:: YOUR ASSIGNMENT ::
Two lines below mark the span: the one containing "(* ===== verification/Changes.v ===== *)" and the one containing "changed_wishes : gset WishId;". Set down both, plus every line between, exactly as they stand, and nothing else.

Stored data
------------------------------------
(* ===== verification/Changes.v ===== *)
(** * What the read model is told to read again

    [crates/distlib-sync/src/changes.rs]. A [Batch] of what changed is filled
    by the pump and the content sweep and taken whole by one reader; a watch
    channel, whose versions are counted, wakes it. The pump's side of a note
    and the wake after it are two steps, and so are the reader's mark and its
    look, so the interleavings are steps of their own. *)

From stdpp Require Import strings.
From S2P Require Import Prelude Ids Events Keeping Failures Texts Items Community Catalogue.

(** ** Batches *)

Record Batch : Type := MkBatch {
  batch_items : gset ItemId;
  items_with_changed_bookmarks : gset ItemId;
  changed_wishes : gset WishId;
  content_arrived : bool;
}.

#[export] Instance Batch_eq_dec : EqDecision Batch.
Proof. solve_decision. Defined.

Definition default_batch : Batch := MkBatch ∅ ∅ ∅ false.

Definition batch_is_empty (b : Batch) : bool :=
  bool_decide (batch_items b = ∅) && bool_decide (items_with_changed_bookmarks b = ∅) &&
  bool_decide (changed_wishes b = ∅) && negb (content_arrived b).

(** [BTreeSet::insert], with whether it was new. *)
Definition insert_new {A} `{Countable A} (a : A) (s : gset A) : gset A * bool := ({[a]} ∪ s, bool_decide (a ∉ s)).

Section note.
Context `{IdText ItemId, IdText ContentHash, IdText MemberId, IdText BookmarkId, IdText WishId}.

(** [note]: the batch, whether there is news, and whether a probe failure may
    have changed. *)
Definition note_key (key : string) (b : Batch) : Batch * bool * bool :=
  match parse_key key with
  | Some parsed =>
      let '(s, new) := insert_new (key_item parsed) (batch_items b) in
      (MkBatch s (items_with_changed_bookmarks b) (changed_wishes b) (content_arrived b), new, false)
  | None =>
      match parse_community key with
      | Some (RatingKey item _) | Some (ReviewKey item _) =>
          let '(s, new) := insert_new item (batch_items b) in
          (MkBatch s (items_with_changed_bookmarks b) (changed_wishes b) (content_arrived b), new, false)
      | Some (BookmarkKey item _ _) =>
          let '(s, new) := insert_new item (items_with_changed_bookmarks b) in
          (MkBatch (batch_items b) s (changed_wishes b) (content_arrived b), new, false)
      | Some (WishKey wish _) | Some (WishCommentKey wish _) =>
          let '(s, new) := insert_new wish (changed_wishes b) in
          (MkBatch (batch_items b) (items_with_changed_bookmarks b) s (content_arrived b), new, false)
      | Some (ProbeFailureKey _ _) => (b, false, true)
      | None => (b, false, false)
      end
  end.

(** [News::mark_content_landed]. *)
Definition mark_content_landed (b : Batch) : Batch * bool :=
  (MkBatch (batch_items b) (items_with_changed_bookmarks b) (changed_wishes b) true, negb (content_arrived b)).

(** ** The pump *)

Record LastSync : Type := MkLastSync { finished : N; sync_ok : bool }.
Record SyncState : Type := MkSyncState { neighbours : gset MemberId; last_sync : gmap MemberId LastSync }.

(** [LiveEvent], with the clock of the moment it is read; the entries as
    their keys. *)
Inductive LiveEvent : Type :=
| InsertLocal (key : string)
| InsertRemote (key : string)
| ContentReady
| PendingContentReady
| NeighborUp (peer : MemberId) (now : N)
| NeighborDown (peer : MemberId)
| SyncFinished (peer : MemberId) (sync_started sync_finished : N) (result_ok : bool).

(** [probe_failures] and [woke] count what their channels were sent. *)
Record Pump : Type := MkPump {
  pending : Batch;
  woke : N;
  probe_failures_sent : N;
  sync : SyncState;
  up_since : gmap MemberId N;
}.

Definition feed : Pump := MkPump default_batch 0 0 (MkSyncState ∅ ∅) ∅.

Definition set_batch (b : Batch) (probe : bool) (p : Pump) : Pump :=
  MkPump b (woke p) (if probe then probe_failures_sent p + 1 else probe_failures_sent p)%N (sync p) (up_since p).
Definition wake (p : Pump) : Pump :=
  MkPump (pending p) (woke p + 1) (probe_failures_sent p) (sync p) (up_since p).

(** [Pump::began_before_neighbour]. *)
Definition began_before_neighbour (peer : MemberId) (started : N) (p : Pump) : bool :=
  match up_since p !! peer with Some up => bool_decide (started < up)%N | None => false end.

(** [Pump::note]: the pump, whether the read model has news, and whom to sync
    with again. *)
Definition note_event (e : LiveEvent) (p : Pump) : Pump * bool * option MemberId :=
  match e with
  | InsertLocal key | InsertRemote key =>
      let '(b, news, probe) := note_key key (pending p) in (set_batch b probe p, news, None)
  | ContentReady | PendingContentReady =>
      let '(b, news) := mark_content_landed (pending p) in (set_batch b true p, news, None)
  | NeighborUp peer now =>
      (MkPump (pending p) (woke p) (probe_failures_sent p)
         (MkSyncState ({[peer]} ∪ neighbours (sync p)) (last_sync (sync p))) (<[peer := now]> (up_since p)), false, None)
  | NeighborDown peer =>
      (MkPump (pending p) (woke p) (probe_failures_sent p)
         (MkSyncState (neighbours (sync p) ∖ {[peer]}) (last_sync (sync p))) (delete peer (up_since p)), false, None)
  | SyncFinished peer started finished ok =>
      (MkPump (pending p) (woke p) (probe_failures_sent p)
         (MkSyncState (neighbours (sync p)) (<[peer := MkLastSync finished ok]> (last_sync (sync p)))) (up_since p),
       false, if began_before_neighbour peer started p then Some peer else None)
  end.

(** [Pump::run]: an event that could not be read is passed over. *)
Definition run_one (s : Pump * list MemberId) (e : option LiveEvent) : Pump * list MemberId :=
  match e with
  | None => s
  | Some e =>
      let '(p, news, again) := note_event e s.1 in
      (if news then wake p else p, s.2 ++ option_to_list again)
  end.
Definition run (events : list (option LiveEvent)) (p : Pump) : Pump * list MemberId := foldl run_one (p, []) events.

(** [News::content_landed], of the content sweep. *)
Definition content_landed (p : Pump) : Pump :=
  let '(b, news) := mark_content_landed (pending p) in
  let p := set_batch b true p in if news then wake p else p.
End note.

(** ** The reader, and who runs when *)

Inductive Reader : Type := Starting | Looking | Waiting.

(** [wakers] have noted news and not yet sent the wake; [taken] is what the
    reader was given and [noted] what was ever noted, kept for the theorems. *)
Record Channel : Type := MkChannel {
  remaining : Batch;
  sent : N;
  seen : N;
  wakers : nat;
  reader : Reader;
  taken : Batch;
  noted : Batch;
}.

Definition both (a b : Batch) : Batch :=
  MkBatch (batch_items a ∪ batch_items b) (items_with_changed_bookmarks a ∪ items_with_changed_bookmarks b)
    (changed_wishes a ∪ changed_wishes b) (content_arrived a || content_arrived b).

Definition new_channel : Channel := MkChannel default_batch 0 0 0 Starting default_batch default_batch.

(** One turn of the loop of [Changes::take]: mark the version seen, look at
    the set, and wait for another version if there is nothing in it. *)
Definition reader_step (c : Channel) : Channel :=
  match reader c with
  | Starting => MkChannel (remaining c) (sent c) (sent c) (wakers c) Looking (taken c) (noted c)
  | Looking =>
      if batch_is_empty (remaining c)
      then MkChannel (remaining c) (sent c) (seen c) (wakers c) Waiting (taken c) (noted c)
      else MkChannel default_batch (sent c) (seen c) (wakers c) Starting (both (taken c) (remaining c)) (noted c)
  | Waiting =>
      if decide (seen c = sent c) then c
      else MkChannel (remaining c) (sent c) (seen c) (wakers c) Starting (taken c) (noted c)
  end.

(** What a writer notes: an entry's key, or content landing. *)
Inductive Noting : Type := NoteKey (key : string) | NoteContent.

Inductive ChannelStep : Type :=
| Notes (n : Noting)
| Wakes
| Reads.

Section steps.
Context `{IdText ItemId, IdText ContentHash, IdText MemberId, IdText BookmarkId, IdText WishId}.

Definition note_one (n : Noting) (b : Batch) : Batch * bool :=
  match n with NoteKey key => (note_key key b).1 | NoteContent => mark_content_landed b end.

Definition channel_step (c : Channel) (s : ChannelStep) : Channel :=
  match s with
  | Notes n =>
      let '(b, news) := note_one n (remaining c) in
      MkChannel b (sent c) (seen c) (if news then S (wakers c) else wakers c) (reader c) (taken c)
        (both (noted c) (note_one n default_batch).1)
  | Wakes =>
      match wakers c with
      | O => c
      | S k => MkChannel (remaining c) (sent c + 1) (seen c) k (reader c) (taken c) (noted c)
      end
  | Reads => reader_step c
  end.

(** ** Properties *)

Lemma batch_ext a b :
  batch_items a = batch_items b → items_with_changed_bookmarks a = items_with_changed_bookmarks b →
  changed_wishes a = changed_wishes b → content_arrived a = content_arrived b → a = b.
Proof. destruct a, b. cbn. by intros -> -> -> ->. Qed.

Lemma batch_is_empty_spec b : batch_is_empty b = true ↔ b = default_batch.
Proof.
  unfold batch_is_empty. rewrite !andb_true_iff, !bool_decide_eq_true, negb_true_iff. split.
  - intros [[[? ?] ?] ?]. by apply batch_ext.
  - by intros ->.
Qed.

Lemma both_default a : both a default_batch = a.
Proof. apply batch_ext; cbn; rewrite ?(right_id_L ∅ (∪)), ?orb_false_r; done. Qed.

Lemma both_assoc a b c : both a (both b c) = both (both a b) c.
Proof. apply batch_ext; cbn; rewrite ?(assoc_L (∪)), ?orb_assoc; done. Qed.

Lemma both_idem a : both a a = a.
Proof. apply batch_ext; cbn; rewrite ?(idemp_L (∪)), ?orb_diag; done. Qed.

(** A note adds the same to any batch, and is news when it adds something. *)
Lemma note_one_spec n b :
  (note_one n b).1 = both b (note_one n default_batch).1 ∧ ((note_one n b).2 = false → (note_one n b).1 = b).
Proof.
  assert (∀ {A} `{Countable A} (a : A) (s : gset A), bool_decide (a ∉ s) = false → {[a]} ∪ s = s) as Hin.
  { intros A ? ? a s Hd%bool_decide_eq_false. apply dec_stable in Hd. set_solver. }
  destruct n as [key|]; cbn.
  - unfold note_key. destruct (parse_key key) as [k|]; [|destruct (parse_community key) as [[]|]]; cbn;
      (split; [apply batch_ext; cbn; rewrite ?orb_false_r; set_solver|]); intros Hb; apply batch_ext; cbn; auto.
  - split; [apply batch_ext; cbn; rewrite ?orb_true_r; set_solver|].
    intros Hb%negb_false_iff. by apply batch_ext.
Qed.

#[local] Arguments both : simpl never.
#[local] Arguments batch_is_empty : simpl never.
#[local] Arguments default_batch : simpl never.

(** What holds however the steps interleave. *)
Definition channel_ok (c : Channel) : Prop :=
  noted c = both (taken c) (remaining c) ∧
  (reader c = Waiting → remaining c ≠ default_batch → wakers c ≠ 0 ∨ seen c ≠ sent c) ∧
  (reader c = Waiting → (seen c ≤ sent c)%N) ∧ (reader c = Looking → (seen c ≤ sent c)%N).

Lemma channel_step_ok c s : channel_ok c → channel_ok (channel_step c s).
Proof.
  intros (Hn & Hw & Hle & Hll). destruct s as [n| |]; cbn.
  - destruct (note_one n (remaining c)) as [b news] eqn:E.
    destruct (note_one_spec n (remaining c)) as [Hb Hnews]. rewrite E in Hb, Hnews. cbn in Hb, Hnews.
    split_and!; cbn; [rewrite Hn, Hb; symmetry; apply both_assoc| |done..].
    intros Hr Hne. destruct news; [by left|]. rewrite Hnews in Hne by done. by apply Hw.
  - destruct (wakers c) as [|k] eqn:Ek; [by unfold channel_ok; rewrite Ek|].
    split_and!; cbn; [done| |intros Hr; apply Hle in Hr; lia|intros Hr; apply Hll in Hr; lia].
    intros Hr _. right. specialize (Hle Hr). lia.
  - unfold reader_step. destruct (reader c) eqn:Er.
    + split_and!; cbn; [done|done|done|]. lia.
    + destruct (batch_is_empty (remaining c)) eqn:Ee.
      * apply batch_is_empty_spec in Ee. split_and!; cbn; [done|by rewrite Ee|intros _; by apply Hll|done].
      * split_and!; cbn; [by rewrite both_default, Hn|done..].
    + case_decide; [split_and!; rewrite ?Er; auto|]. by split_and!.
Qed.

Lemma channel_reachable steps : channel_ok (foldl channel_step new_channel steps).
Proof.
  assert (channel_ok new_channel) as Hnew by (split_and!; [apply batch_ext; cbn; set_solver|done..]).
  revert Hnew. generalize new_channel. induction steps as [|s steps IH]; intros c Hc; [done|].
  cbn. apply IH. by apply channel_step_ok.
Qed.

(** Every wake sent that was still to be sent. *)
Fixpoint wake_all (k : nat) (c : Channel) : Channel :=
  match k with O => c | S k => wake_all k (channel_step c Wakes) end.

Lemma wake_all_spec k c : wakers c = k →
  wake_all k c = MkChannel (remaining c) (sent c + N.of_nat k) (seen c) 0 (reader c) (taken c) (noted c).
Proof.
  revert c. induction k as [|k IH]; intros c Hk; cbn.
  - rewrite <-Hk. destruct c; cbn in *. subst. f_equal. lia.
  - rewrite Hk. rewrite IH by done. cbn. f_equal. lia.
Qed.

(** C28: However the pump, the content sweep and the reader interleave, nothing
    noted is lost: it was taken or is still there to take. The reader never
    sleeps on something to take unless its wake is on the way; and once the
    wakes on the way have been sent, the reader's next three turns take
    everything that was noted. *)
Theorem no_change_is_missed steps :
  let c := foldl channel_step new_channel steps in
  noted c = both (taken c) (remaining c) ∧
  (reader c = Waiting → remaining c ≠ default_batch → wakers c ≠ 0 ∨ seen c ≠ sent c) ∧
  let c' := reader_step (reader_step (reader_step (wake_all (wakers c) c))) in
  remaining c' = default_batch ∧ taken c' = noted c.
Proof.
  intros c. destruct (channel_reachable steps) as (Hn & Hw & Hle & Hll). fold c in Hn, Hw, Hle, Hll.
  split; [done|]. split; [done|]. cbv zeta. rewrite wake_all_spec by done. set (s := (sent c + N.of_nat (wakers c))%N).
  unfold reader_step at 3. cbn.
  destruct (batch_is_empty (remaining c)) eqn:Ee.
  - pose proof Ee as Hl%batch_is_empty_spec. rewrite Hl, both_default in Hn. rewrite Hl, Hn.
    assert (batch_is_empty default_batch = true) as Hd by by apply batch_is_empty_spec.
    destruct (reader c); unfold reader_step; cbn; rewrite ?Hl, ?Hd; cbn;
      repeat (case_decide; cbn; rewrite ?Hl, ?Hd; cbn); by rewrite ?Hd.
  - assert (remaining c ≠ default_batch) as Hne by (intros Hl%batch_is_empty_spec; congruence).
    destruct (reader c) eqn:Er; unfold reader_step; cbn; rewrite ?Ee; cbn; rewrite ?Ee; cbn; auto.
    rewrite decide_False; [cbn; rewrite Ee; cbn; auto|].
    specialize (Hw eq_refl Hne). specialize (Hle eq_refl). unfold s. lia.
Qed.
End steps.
------------------------------------
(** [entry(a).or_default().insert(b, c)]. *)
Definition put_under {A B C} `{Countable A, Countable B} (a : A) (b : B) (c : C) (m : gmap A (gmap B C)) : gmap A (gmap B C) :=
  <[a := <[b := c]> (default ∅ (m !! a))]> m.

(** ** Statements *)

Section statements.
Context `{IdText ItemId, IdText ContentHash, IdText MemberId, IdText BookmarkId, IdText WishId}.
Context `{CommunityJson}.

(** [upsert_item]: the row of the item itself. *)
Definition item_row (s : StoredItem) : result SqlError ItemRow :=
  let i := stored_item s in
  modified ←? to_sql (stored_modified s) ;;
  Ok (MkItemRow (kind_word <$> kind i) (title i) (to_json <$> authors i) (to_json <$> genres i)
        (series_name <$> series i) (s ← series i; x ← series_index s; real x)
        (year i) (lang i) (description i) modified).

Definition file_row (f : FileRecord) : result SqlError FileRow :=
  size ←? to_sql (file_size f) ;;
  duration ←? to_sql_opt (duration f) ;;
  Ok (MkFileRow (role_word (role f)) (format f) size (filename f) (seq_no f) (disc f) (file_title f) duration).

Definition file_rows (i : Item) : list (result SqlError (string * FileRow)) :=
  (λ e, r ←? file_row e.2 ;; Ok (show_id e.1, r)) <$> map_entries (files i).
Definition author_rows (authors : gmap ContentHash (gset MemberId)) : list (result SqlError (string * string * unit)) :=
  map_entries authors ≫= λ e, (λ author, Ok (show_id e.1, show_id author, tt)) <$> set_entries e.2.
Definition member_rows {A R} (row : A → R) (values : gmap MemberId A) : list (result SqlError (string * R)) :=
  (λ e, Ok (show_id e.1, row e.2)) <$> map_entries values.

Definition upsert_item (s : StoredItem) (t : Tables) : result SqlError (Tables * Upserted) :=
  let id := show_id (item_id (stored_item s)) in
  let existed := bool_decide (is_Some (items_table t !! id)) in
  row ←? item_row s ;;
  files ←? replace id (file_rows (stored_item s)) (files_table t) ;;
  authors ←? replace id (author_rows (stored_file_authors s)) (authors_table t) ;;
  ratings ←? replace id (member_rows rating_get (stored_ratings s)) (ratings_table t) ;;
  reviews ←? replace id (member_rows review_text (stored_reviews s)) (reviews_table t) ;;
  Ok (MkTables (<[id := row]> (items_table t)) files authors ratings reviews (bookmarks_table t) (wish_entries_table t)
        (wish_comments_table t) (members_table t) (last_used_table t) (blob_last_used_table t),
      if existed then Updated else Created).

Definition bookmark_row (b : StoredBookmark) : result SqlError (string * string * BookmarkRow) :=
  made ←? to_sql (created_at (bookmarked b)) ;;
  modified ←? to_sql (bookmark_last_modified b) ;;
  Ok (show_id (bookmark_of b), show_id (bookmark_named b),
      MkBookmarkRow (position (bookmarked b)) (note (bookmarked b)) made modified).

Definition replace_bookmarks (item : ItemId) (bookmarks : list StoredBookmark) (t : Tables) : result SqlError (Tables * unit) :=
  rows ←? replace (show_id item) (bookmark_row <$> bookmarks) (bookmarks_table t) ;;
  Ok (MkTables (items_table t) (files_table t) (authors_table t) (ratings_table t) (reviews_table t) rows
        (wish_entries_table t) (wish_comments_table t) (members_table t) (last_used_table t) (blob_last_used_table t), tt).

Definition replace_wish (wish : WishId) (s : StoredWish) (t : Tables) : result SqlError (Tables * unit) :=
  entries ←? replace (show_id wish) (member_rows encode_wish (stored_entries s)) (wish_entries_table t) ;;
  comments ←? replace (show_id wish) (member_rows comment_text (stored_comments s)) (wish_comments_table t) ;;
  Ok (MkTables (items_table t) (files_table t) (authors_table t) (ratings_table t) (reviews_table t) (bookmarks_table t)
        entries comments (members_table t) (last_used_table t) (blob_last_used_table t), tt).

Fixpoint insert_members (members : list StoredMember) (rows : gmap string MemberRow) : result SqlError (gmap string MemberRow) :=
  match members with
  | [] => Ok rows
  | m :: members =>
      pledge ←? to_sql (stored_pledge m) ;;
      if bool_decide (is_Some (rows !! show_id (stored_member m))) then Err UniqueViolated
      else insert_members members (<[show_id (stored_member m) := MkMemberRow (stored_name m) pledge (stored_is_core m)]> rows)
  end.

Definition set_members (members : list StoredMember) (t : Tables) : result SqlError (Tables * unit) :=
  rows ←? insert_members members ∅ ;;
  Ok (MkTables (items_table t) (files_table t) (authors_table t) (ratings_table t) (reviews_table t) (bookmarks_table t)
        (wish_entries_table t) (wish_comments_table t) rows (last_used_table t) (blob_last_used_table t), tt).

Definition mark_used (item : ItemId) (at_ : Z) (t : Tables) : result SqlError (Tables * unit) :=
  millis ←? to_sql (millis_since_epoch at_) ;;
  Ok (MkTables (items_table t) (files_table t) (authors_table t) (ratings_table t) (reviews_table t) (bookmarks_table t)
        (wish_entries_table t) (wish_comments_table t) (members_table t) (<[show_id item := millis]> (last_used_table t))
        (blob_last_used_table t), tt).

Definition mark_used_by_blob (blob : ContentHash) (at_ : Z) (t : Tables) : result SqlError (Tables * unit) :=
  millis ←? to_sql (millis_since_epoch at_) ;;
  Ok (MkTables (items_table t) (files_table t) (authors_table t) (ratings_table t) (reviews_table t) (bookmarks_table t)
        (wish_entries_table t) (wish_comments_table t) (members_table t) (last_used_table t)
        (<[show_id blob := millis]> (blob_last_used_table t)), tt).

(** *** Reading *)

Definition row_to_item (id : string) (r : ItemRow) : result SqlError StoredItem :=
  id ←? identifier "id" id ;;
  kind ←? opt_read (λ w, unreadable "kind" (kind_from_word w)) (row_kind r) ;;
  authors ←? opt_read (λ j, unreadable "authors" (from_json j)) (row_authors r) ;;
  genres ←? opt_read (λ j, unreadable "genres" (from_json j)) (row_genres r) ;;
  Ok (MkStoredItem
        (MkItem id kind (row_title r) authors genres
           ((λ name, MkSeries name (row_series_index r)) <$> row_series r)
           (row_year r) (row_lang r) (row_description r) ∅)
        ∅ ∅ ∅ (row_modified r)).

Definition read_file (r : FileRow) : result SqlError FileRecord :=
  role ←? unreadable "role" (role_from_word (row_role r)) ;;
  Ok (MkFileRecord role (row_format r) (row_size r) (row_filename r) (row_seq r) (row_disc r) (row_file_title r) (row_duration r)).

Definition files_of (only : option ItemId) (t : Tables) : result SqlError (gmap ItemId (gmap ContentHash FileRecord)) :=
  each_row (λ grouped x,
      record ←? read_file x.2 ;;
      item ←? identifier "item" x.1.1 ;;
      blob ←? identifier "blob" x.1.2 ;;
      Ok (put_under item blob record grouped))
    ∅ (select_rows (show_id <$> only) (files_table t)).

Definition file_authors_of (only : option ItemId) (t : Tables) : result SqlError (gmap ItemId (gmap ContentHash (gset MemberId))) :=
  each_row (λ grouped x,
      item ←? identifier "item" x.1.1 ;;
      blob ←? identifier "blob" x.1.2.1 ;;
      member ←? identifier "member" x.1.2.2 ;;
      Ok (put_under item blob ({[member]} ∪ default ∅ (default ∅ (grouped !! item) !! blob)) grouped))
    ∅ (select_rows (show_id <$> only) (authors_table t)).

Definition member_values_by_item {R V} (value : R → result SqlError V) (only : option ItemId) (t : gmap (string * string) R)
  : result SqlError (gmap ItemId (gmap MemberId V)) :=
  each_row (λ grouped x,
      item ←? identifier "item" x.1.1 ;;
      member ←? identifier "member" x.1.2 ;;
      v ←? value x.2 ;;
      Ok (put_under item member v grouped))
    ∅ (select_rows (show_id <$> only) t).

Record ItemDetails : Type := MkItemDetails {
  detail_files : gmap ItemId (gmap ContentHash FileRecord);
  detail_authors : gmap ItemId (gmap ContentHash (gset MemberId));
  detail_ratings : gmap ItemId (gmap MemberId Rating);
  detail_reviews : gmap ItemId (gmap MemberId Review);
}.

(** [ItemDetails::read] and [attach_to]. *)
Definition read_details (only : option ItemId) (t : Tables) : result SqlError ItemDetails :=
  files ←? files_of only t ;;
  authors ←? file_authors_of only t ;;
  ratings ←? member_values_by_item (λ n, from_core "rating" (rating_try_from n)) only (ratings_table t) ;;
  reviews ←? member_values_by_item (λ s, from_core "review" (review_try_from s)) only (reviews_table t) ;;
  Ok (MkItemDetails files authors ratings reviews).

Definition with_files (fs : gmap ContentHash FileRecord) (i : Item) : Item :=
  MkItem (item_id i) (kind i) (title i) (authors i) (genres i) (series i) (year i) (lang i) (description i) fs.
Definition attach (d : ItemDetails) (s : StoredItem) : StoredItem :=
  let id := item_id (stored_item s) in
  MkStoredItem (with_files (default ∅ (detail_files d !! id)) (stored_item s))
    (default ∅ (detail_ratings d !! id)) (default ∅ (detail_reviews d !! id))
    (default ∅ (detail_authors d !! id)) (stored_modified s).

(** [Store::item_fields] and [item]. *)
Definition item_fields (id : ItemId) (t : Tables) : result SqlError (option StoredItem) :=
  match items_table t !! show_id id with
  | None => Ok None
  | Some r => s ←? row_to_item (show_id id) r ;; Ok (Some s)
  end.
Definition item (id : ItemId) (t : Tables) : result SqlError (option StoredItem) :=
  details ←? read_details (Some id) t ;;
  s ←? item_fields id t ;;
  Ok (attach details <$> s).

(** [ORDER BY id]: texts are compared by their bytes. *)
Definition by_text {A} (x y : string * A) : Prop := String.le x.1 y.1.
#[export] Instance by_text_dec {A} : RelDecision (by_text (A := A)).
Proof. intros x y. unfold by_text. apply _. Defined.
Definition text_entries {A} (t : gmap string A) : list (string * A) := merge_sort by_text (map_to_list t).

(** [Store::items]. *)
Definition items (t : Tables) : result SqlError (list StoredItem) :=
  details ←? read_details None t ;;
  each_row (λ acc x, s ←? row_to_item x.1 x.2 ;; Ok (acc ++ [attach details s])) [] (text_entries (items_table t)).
------------------------------------
:: TASK SOLUTION ::
(* ===== verification/Changes.v ===== *)
(** * What the read model is told to read again

    [crates/distlib-sync/src/changes.rs]. A [Batch] of what changed is filled
    by the pump and the content sweep and taken whole by one reader; a watch
    channel, whose versions are counted, wakes it. The pump's side of a note
    and the wake after it are two steps, and so are the reader's mark and its
    look, so the interleavings are steps of their own. *)

From stdpp Require Import strings.
From S2P Require Import Prelude Ids Events Keeping Failures Texts Items Community Catalogue.

(** ** Batches *)

Record Batch : Type := MkBatch {
  batch_items : gset ItemId;
  items_with_changed_bookmarks : gset ItemId;
  changed_wishes : gset WishId;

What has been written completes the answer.